What is needed is an exact retyping of the records below, from the first line through the line that contains "(c =? 5760)".

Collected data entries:
+--

(** * server/ingest.py: the ingestion script, embedded and verified

    A shallow embedding of [src/server/ingest.py]: the filename
    classifier, the fixed-window chunker, the pipe-delimited and
    markdown-argument extractors, the per-kind ingest routines and the
    batch loop of [main].

    Python strings are sequences of Unicode code points; they are
    modelled as lists of [N].  Python integers are [Z]. *)

From Stdlib Require Import String Ascii.
From Stdlib Require Import List NArith ZArith Lia Bool.
Import ListNotations.

(** ** Strings *)

Definition char := N.
Bind Scope N_scope with char.
Definition str := list char.

(** A literal written in the ASCII range. *)
Definition py (s : string) : str := map N_of_ascii (list_ascii_of_string s).

Definition len (s : str) : Z := Z.of_nat (length s).

Definition nonempty (s : str) : bool :=
  match s with [] => false | _ :: _ => true end.

Fixpoint str_eqb (a b : str) : bool :=
  match a, b with
  | [], [] => true
  | x :: a', y :: b' => N.eqb x y && str_eqb a' b'
  | _, _ => false
  end.

(** [str.isspace] on one code point, the set that [str.strip()] with no
    argument removes and that [\s] matches in a [str] pattern. *)
Definition isspace (c : char) : bool :=
  ((9 <=? c) && (c <=? 13) || (28 <=? c) && (c <=? 32)
   || (c =? 133) || (c =? 160) || (c =? 5760)
   || (8192 <=? c) && (c <=? 8202)
   || (c =? 8232) || (c =? 8233) || (c =? 8239) || (c =? 8287)
   || (c =? 12288))%N.

Fixpoint lstrip (s : str) : str :=
  match s with
  | c :: s' => if isspace c then lstrip s' else s
  | [] => []
  end.

Definition rstrip (s : str) : str := rev (lstrip (rev s)).

Definition strip (s : str) : str := rstrip (lstrip s).

(** [s[start:stop]] for integer bounds: a negative bound counts from
    the end, and both are clamped to the string. *)
Definition slice_index (n i : Z) : Z :=
  if (i <? 0)%Z then Z.max 0 (i + n) else Z.min i n.

Definition py_slice (s : str) (start stop : Z) : str :=
  let lo := slice_index (len s) start in
  let hi := slice_index (len s) stop in
  firstn (Z.to_nat (hi - lo)) (skipn (Z.to_nat lo) s).

(** ** chunk_text *)

Definition CHUNK_SIZE : Z := 1000.
Definition CHUNK_OVERLAP : Z := 100.

(** The [while start < len(text)] loop.  Nothing in the source bounds
    the number of iterations, so the model takes fuel and answers
    [None] when it runs out. *)
Fixpoint chunk_loop (fuel : nat) (text : str) (chunk_size overlap : Z)
         (start : Z) (chunks : list str) : option (list str) :=
  match fuel with
  | O => None
  | S fuel' =>
      if (start <? len text)%Z then
        let end_ := (start + chunk_size)%Z in
        let chunk := py_slice text start end_ in
        chunk_loop fuel' text chunk_size overlap (end_ - overlap)%Z
                   (chunks ++ [strip chunk])
      else Some chunks
  end.

Definition chunk_text (fuel : nat) (text : str) (chunk_size overlap : Z)
  : option (list str) :=
  option_map (filter nonempty) (chunk_loop fuel text chunk_size overlap 0 []).

(** The windows the chunker is specified to visit: window [i] starts
    at [i * (size - overlap)], for as long as that is inside the text. *)
Definition ceil_div (a b : Z) : Z := ((a + b - 1) / b)%Z.

Definition window_count (n size overlap : Z) : nat :=
  Z.to_nat (ceil_div n (size - overlap)).

Definition window_starts (n size overlap : Z) : list Z :=
  map (fun i => (Z.of_nat i * (size - overlap))%Z)
      (seq 0 (window_count n size overlap)).

Definition window (text : str) (size start : Z) : str :=
  py_slice text start (start + size).

(** Iterations the loop still has to run when its variable holds
    [start]. *)
Definition iterations_left (text : str) (size overlap start : Z) : nat :=
  Z.to_nat (ceil_div (len text - start) (size - overlap)).

Definition sample_text_2500 : str := repeat 97%N 2500.

(** ** [str] methods used by the script *)

(** [s.startswith(p)], returning what follows the prefix. *)
Fixpoint strip_prefix (p s : str) : option str :=
  match p, s with
  | [], _ => Some s
  | x :: p', y :: s' => if N.eqb x y then strip_prefix p' s' else None
  | _ :: _, [] => None
  end.

(** [s.partition(sep)] when [sep] occurs: the text before the first
    occurrence and the text after it. *)
Fixpoint partition (sep s : str) : option (str * str) :=
  match strip_prefix sep s with
  | Some rest => Some ([], rest)
  | None =>
      match s with
      | [] => None
      | c :: s' =>
          match partition sep s' with
          | Some (a, b) => Some (c :: a, b)
          | None => None
          end
      end
  end.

+--

Expected output:
(** * server/ingest.py: the ingestion script, embedded and verified

    A shallow embedding of [src/server/ingest.py]: the filename
    classifier, the fixed-window chunker, the pipe-delimited and
    markdown-argument extractors, the per-kind ingest routines and the
    batch loop of [main].

    Python strings are sequences of Unicode code points; they are
    modelled as lists of [N].  Python integers are [Z]. *)

From Stdlib Require Import String Ascii.
From Stdlib Require Import List NArith ZArith Lia Bool.
Import ListNotations.

(** ** Strings *)

Definition char := N.
Bind Scope N_scope with char.
Definition str := list char.

(** A literal written in the ASCII range. *)
Definition py (s : string) : str := map N_of_ascii (list_ascii_of_string s).

Definition len (s : str) : Z := Z.of_nat (length s).

Definition nonempty (s : str) : bool :=
  match s with [] => false | _ :: _ => true end.

Fixpoint str_eqb (a b : str) : bool :=
  match a, b with
  | [], [] => true
  | x :: a', y :: b' => N.eqb x y && str_eqb a' b'
  | _, _ => false
  end.

(** [str.isspace] on one code point, the set that [str.strip()] with no
    argument removes and that [\s] matches in a [str] pattern. *)
Definition isspace (c : char) : bool :=
  ((9 <=? c) && (c <=? 13) || (28 <=? c) && (c <=? 32)
   || (c =? 133) || (c =? 160) || (c =? 5760)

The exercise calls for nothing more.